Let’s get our labels straight – Adjunctification of Higher Education

Tweet (see below) from the Society Pages points to an important issue. Adjunctification effects the entire higher education system, not just those with PhDs. Students should be made aware that not all professors are paid equitably. If you didn’t know, adjunct professors are paid on an hourly basis which rarely covers time spent grading, preparing classes, and being available to students (in office hours, over email, or otherwise). Students you should be concerned. Why? Adjunct professors have little monetary incentive to provide you with the best education. In fact, it could be argued that adjunct contracts with universities are solely designed fill lecture time (comparable to TV’s talking heads filling airtime). They are not hired to educate. As such I agree with the article below that professors should bring light to issues around adjunctification and that a good first step towards instigating change is to reframe and claim the discourse (read George Lakoff for brilliant research and discussion on language framing for political change). So, let’s make sure to get our labels straight. Adjuncts, ask your students not to call you “professor,” but rather “adjunct lecturer.” Or at least something of that sort that brings light to wage disparities and better preserves the legitimate qualifications of adjuncts.

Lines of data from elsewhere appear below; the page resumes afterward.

(** * Adoption platform back end: data store, route handlers and their properties

    A shallow embedding of the route handlers and services of the back end
    (adoption workflow, animal registry, donation registry, login), with the
    relational store written as finite maps keyed by the row id.  Handlers
    take the store and the request and return the HTTP response together
    with the new store. *)

From Stdlib Require Import ZArith String Ascii List Bool Lia.
From stdpp Require Import base option gmap strings list fin_maps pretty.

Local Open Scope Z_scope.
Local Open Scope string_scope.

(** ** JavaScript strings

    A string of the program is held as the bytes of its UTF-8 encoding. *)

(** [!s] on a string: only the empty string is falsy. *)
Definition truthy (s : string) : bool := negb (String.eqb s "").

(** [x || null] on an optional string. *)
Definition or_null (x : option string) : option string :=
  match x with
  | Some s => if truthy s then Some s else None
  | None => None
  end.

(** The white space below U+0080: U+0009 to U+000D and U+0020. *)
Definition is_space (c : ascii) : bool :=
  let n := nat_of_ascii c in
  ((9 <=? n)%nat && (n <=? 13)%nat) || (n =? 32)%nat.

(** The white space above U+007F that [String.prototype.trim] removes, by
    its encoding: U+00A0 in two bytes; U+1680, U+2000 to U+200A, U+2028,
    U+2029, U+202F, U+205F, U+3000 and U+FEFF in three. *)
Definition is_space2 (a b : ascii) : bool :=
  (nat_of_ascii a =? 194)%nat && (nat_of_ascii b =? 160)%nat.

Definition is_space3 (a b c : ascii) : bool :=
  let x := nat_of_ascii a in
  let y := nat_of_ascii b in
  let z := nat_of_ascii c in
  ((x =? 225) && (y =? 154) && (z =? 128))%nat ||
  ((x =? 226) && (y =? 128) &&
   (((128 <=? z) && (z <=? 138)) || (z =? 168) || (z =? 169) || (z =? 175)))%nat ||
  ((x =? 226) && (y =? 129) && (z =? 159))%nat ||
  ((x =? 227) && (y =? 128) && (z =? 128))%nat ||
  ((x =? 239) && (y =? 187) && (z =? 191))%nat.

(** The bytes behind the white space at the start; [space2] and [space3]
    tell the white space of two and of three bytes. *)
Fixpoint strip_space (space2 : ascii → ascii → bool)
    (space3 : ascii → ascii → ascii → bool) (l : list ascii) : list ascii :=
  match l with
  | [] => []
  | a :: l1 =>
    if is_space a then strip_space space2 space3 l1
    else
      match l1 with
      | [] => l
      | b :: l2 =>
        if space2 a b then strip_space space2 space3 l2
        else
          match l2 with
          | [] => l
          | c :: l3 => if space3 a b c then strip_space space2 space3 l3 else l
          end
      end
  end.

(** The string starts with white space. *)
Definition leading_space (space2 : ascii → ascii → bool)
    (space3 : ascii → ascii → ascii → bool) (l : list ascii) : bool :=
  match l with
  | [] => false
  | a :: l1 =>
    is_space a ||
    match l1 with
    | [] => false
    | b :: l2 =>
      space2 a b || match l2 with [] => false | c :: _ => space3 a b c end
    end
  end.

Definition trim_start : list ascii → list ascii :=
  strip_space is_space2 is_space3.

(** The same on the reversed string, where the bytes of a character come
    last byte first: the white space at the end. *)
Definition trim_start_rev : list ascii → list ascii :=
  strip_space (λ b a, is_space2 a b) (λ c b a, is_space3 a b c).

(** [String.prototype.trim] *)
Definition trim (s : string) : string :=
  string_of_list_ascii
    (rev (trim_start_rev (rev (trim_start (list_ascii_of_string s))))).

(** [s.length], the number of UTF-16 code units of the string: one for a
    character encoded in up to three bytes, two for one encoded in four. *)
Definition code_units (c : ascii) : nat :=
  let n := nat_of_ascii c in
  if (n <? 128)%nat then 1%nat
  else if (n <? 192)%nat then 0%nat
  else if (n <? 240)%nat then 1%nat
  else 2%nat.

Fixpoint js_length (s : string) : nat :=
  match s with
  | EmptyString => 0%nat
  | String c s' => (code_units c + js_length s')%nat
  end.

(** The strings within ASCII. *)
Fixpoint is_ascii (s : string) : bool :=
  match s with
  | EmptyString => true
  | String c s' => (nat_of_ascii c <? 128)%nat && is_ascii s'
  end.

(** [String.prototype.toLowerCase] on the letters [A] to [Z]: the method as
    it acts on ASCII strings.  The lower-cased form of a string with a
    character outside ASCII is none of the two addresses that
    [determineUserRole] compares with, in the program as here. *)
Definition lower_ascii (c : ascii) : ascii :=
  let n := nat_of_ascii c in
  if ((65 <=? n)%nat && (n <=? 90)%nat)%bool then ascii_of_nat (n + 32) else c.

Fixpoint toLowerCase (s : string) : string :=
  match s with
  | EmptyString => EmptyString
  | String c s' => String (lower_ascii c) (toLowerCase s')
  end.

(** [hay.includes(needle)]. *)
Fixpoint includes (needle hay : string) : bool :=
  String.prefix needle hay ||
  match hay with
  | EmptyString => false
  | String _ hay' => includes needle hay'
  end.

(** [arr.includes(s)] on an array of strings. *)
Definition array_includes (arr : list string) (s : string) : bool :=
  existsb (String.eqb s) arr.

(** ** Values of a request body

    A field of the parsed JSON body, as far as the handlers tell values
    apart.  The handlers cast the body to its interface without a check, so a
    field can hold any value. *)
Inductive JsValue : Type :=
  | JsUndefined                (* the key is missing *)
  | JsNull
  | JsBool (b : bool)
  | JsNumber (n : Z)           (* an integer *)
  | JsFraction                 (* a number that is not an integer *)
  | JsString (s : string)
  | JsObject.                  (* an object or an array *)

(** [!!v] *)
Definition js_truthy (v : JsValue) : bool :=
  match v with
  | JsUndefined | JsNull => false
  | JsBool b => b
  | JsNumber n => negb (Z.eqb n 0)
  | JsFraction => true
  | JsString s => truthy s
  | JsObject => true
  end.

(** [v.trim()]: [None] when the call throws a [TypeError], as it does on
    every value but a string. *)
Definition js_trim (v : JsValue) : option string :=
  match v with
  | JsString s => Some (trim s)
  | _ => None
  end.

(** [v?.trim()]: [undefined] on [undefined] and [null]. *)
Definition js_trim_optional (v : JsValue) : option (option string) :=
  match v with
  | JsUndefined | JsNull => Some None
  | JsString s => Some (Some (trim s))
  | _ => None
  end.

(** [typeof v] *)
Definition js_typeof (v : JsValue) : string :=
  match v with
  | JsUndefined => "undefined"
  | JsNull | JsObject => "object"
  | JsBool _ => "boolean"
  | JsNumber _ | JsFraction => "number"
  | JsString _ => "string"
  end.

(** A value as the key of an integer column in a query: the database client
    validates the arguments of a query and throws on every value but an
    integer ([None]). *)
Definition js_int (v : JsValue) : option Z :=
  match v with
  | JsNumber n => Some n
  | _ => None
  end.

(** The age of a body: missing, [null] or a number.  A body whose age is of
    another type, or a number that is not an integer, is outside the model. *)
Inductive JsAge : Type :=
  | AgeUndefined
  | AgeNull
  | AgeNumber (n : Z).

Also see the CUNY Adjunct Project.


One thought on “Let’s get our labels straight – Adjunctification of Higher Education

  1. Eline has pointed me to a very relevant paper by Pierre Bourdieu she happened to be reading today. I just have to leave a quote because it couldn’t be more fitting for this post:

    “…it is the symbolic scarcity of the title in the space of the names of professions that tends to govern the rewards of the occupation (and not the relationship between the supply of and demand for a particular form of labor). It follows from this that the rewards of the title tend to acquire autonomy with respect to the rewards of labor. Thus, the same work may receive different renumeration depending on the titles of the person who do it (e.g., tenured, official post holder as opposed to a part-timer or someone “acting” in that capacity, etc.). Since the title is in itself an institution (like language) that is more durable than the intrinsic characteristics of the work and, the rewards of the title may be maintained despite changes in the work and its relative value. It is not the relative value of the work that determines the value of the name, but the institutionalized value of the title that can be used as a means of defending or maintaining the value of the work”

    Bourdieu, Pierre. (1985). The Social Space and the Genesis of Groups. Theory and Society 14(6):723-744.